こうして、本発明においては、各ユーザー装置又は各ユーザーに対してユニークなOTP関数を有するだけでなく、新たなOTPアプリケーションをインストールせずに、トランザクションごとに新たなOTP関数を選択することを含め、OTP関数を定期的に変えることもできる。OTPアプリケーションに単独のOTP関数が埋め込まれている場合であっても、OTP関数への入力としてサーバーにより送られるコントロールコードによってOTP関数の振る舞いを(例えばトランザクションごとに)変化させることができる。
【0070】
二方向認証
相互認証としても知られ、2者が互いに認証することを指す。言い換えると、両者が他者のアイデンティティを確信できるやり方で、クライアント又はユーザーがサーバーに対して彼ら自身を証明し、そのサーバーはそのクライアント又はユーザーに対してそれ自身を証明する。
【0071】
二方向認証は、アクティブな(直接的な)「ファーミング」または「フィッシング」に対抗するのに特に役に立つ。それは、ユーザーが、サーバーからの応答が本物であるということを検証できる仕組みである。
【0072】
下記のこの実施形態の二方向プロトコルは、ここで述べる他の技術と結合して使用することができる。この実施形態において、上記のOTPプロトコルは二方向認証を実施するのに使われる。二方向認証の際、ユーザー登録及び認証(トランザクションプロセス)が上記のように行われ、例えば図3及び4と関連する。
【0073】
図7は、二方向認証におけるサーバーの認証を説明するのに役立つボックス図である。完全な二方向認証プロセスを示すものではなく、図3、図4、及び、ユーザーの登録及び認証に関連する上述の説明を合わせて考慮しなければならない。
【0074】
図7ではユーザーが既に登録されていることを仮定している。サーバーは既にユーザーの秘密鍵を有している。この場合、PINをラベルしている。このサーバーはトランザクションコードを生成し、ユーザーのPIN及び新しいトランザクションナンバーに基づいて、ユーザーと関連付けられたOTP関数を使ってOTPを算出する。トランザクションナンバーはユーザーに供給される。OTPもまた、ユーザー又はユーザー装置に供給される。或る実施形態におけるOTPとトランザクションナンバーは、異なるチャンネルを通じて供給される。
【0075】
OTPアプリケーションはユーザーからPINを要求し、トランザクションコードとユーザーのPINとに基づいて、OTP関数を使ってOTPを生成する。OTPアプリケーション又は他のアプリケーションは、ユーザーに対してサーバーを証明するために、ユーザー装置によって生成されたOTPと、サーバーによって供給されたOTPとの比較を行う。
【0076】
一実施形態では、ユーザー装置上のサーバーの認証は次を含む:
・サーバーは1つ又は複数のトランザクションナンバーを生成し、ユーザーのOTP関数と単数又は複数の秘密鍵とに基づいて、OTPを計算する。

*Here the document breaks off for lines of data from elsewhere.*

(* ===== verification/KeyThread.v ===== *)
(** Around the scanner: starting the driver, registering keys, installing those of
    the toy, and the interleaving of the scanning thread with the interrupt of a
    pin and the timer that ends the polling. *)
From S2P Require Import Prelude.
From S2P Require Import World.
From S2P Require Import TmHost.
From S2P Require Import ModeHost.
From S2P Require Import Keys.
From S2P Require Import KeyGestures.
From S2P Require Import KeyDriver.

#[local] Open Scope Z_scope.

(** ** Starting *)

(** Started: mutex, timer, semaphore and thread exist, [ptbl] is scanned. *)
Definition started (ptbl : list KEY_USER_DEF_S) (space : Z) (s : KEY_STATICS) : Prop :=
  key_mag s = Some (mk_manage (ent_zero <$> ptbl) true (if space =? 0 then 20 else space) [] true (Some 0%nat)) /\
  key_handle s = true.
(** Stuck: key_mag is set, but there is neither semaphore nor thread. *)
Definition stuck (s : KEY_STATICS) : Prop :=
  key_handle s = false /\ exists m, key_mag s = Some m /\ semHandle m = None.

Ltac key_step :=
  lazymatch goal with
  | |- wp (on_host kw_call) _ _ => apply wp_host; eapply wp_intro; [reflexivity|]
  | |- wp (on_host tal_malloc) _ _ => apply wp_host; eapply wp_intro; [reflexivity|]
  | |- wp (on_host tal_free) _ _ => apply wp_host; eapply wp_intro; [reflexivity|]
  | |- wp (kfx _) _ _ => apply wp_host; eapply wp_intro; [reflexivity|]
  | |- wp (if ?b then _ else _) _ _ => destruct b eqn:?
  | |- wp (cpure _) _ _ => eapply wp_pure; [reflexivity|]
  | |- wp (put_mag _) _ _ => unfold put_mag
  | |- wp (put_irq _) _ _ => unfold put_irq
  | |- wp (put_tickless _) _ _ => unfold put_tickless
  | |- wp (put_handle _) _ _ => unfold put_handle
  | |- wp (key_set_keep_time _) _ _ => unfold key_set_keep_time
  | |- wp the_mag _ _ => unfold the_mag
  | |- wp (err_exit _ _) _ _ => unfold err_exit
  | |- _ => tm_step
  end; cbn [key_mag key_handle has_enter_irq tickless_endisable keep_time_val fst snd negb].
Ltac key_steps := repeat key_step.

Lemma irq_init_all_wp ks s w (Q : OPERATE_RET -> KEY_STATICS * KeyWorld -> Prop) :
  (forall r w', Q r (s, w')) -> wp (irq_init_all ks) Q (s, w).
Proof.
  intros HQ. revert w. induction ks as [|k ks IH]; intros w; cbn [irq_init_all].
  - apply wp_ret, HQ.
  - unfold irq_init. key_steps; [apply HQ|apply IH].
Qed.

Lemma err_exit_wp tbl r s w (Q : OPERATE_RET -> KEY_STATICS * KeyWorld -> Prop) :
  (forall w', Q r (mk_keys None (key_handle s) (has_enter_irq s) (tickless_endisable s) (keep_time_val s), w')) ->
  wp (err_exit tbl r) Q (s, w).
Proof. intros HQ. key_steps; apply HQ. Qed.

Lemma start_scan_wp tbl s w m (Q : OPERATE_RET -> KEY_STATICS * KeyWorld -> Prop) :
  key_mag s = Some m -> key_handle s = false ->
  (forall r s' w', key_mag s' = None -> Q r (s', w')) ->
  (forall r s' w', r <> OPRT_OK -> key_handle s' = false ->
     key_mag s' = Some (mk_manage (p_tbl m) true (timer_space m) (lst m) true (semHandle m)) -> Q r (s', w')) ->
  (forall s' w', key_handle s' = true ->
     key_mag s' = Some (mk_manage (p_tbl m) true (timer_space m) (lst m) true (Some 0%nat)) -> Q OPRT_OK (s', w')) ->
  wp (start_scan tbl) Q (s, w).
Proof.
  intros Hm Hh Hnone Hstuck Hok. destruct s as [mag h i t kt]. cbn in Hm, Hh. subst. unfold start_scan.
  key_steps; try (by apply Hnone).
  - apply Hstuck; [|done|done]. by apply Z.eqb_neq, negb_true_iff.
  - by apply Hok.
Qed.

Lemma key_init_wp ptbl space s w (Q : OPERATE_RET -> KEY_STATICS * KeyWorld -> Prop) :
  key_mag s = None -> key_handle s = false -> space <= TIMER_SPACE_MAX ->
  (forall r s' w', key_mag s' = None -> Q r (s', w')) ->
  (forall r s' w', r <> OPRT_OK -> stuck s' -> Q r (s', w')) ->
  (forall s' w', started ptbl space s' -> Q OPRT_OK (s', w')) ->
  wp (key_init ptbl space) Q (s, w).
Proof.
  intros Hm Hh Hsp Hnone Hstuck Hok. destruct s as [mag h i t kt]. cbn in Hm, Hh. subst. unfold key_init.
  do 2 key_step.
  destruct (Z.ltb_spec TIMER_SPACE_MAX space); [lia|].
  do 3 key_step; [apply wp_ret; by apply Hnone|]. do 2 key_step. apply wp_bind.
  assert (Halloc : forall (k : bool -> KeyM OPERATE_RET) s w, (forall ok w', wp (k ok) Q (s, w')) ->
    wp (if negb (length ptbl =? 0)%nat then on_host tal_malloc else cret true) (fun ok s' => wp (k ok) Q s') (s, w)).
  { intros k s0 w0 Hk. destruct (negb (length ptbl =? 0)%nat); [key_step; apply Hk|apply wp_ret, Hk]. }
  apply (Halloc (fun ok => if negb ok then _ else _)). intros ok w1.
  destruct (negb ok); [apply err_exit_wp; intros; by apply Hnone|].
  do 2 key_step. apply wp_bind, irq_init_all_wp. intros r w2. destruct (negb (r =? OPRT_OK)).
  - apply err_exit_wp. intros. by apply Hnone.
  - eapply start_scan_wp; [reflexivity|done|intros; by apply Hnone|intros r' s' w' Hr' Hh' Hm'|intros s' w' Hh' Hm'].
    + apply Hstuck; [done|]. split; [done|]. eexists. split; [exact Hm'|done].
    + by apply Hok.
Qed.

(** The environment in which exactly the [n]-th call fails. *)
Definition failing_world (n : nat) : KeyWorld :=
  mk_kw (fun _ _ => 1) 0 (fun _ => true) 0 (fun i => if (i =? n)%nat then OPRT_COM_ERROR else OPRT_OK) 0 [].
(** The result and what it stores through [handle], which is not NULL. *)
Definition tuya_create_led_handle (pin : Z) (high : bool) : LedM (OPERATE_RET * option nat) :=
  let* op_ret := create_mutex in
  if negb (op_ret =? OPRT_OK) then cret (op_ret, None)
  else
    let* op_ret := create_timer in
    if negb (op_ret =? OPRT_OK) then cret (op_ret, None)
    else
      let* _ := on_host (lw_emit (LxInit pin high)) in
      let* len_cntl := on_host Malloc in
      match len_cntl with
      | None => cret (OPRT_MALLOC_FAILED, None)
      | Some id =>
          let* s := get_ctx in
          let* _ := put_list (mk_led id pin OL_LOW 0 0 0 :: led_cntl_list s) in
          cret (OPRT_OK, Some id)
      end.

(** The LED a handle points to: what precedes it in the list, it, the rest.
    A handle that points to no LED is undefined. *)
Fixpoint find_led (id : nat) (lds : list LED_CNTL_S) : option (list LED_CNTL_S * LED_CNTL_S * list LED_CNTL_S) :=
  match lds with
  | [] => None
  | ld :: lds =>
      if (led_id ld =? id)%nat then Some ([], ld, lds)
      else match find_led id lds with Some (pre, x, post) => Some (ld :: pre, x, post) | None => None end
  end.

Definition tuya_set_led_light_type (handle : nat) (t : LED_LT_E) (flh_mstime flh_ms_sumtime : Z) : LedM unit :=
  let* s := get_ctx in
  let* found := cpure (find_led handle (led_cntl_list s)) in
  let '(pre, ld, post) := found in
  let* ld := on_host (__set_led_light_type ld t flh_mstime flh_ms_sumtime) in
  put_list (pre ++ ld :: post).

(** *** src/apps/src/tuya_ai_toy_led.c *)

Definition TUYA_GPIO_NUM_MAX : Z := 64.

Definition toy_led_set (t : LED_LT_E) (ms : Z) : LedM unit :=
  let* s := get_ctx in
  match s_ai_toy_led s with
  | Some h => tuya_set_led_light_type h t (u16 ms) LED_FOREVER
  | None => cret tt
  end.
Definition tuya_ai_toy_led_on : LedM unit := toy_led_set OL_HIGH 200.
Definition tuya_ai_toy_led_off : LedM unit := toy_led_set OL_LOW 200.
Definition tuya_ai_toy_led_flash (time : Z) : LedM unit := toy_led_set OL_FLASH_LOW time.

Definition tuya_ai_toy_led_init (led_pin : Z) : LedM OPERATE_RET :=
  if negb (led_pin =? TUYA_GPIO_NUM_MAX) then
    let* r := tuya_create_led_handle led_pin true in
    match snd r with
    | Some h => let* _ := mod_ctx (fun s => mk_leds (led_cntl_list s) (led_timer s) (led_mutex s) (Some h)) in cret (fst r)
    | None => cret (fst r)
    end
  else cret OPRT_OK.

・サーバーはOTPとトランザクションナンバーとをユーザー又はユーザー装置に送る。
・OTPの計算がそのユーザー装置で繰り返される
・ユーザー装置は同一のOTPが計算されたかを比較し、もしそのOTPが一致していればサーバーを認証する。
【0077】
上記の実施形態においては、トランザクションナンバーはサーバー側で生成されるが、別の実施形態では、クライアント装置がトランザクションナンバーを生成し、これをOTPの計算のためにサーバーに供給するようにプログラムされてもよい。さらに、サーバーとユーザーとの間のOTP比較の多重検証があってもよい。各検証に対して、新しいトランザクションコードがあるだろう。認証プロセスは対称的なプロセスである。つまり、サーバー側においてと同じようにして、クライアント側において適用される。こうして、単に一方向の多重検証(ユーザーからサーバー、又はサーバーからユーザー)だけでなく、両方向の認証もまた、1回またはそれ以上可能である。
【0078】
異なるチャンネル上の1を超える部分で、例えば、ウェブサイトに表示されて、テキストメッセージで送信されて、OTPはまたユーザーへ返すことができる(その逆も)。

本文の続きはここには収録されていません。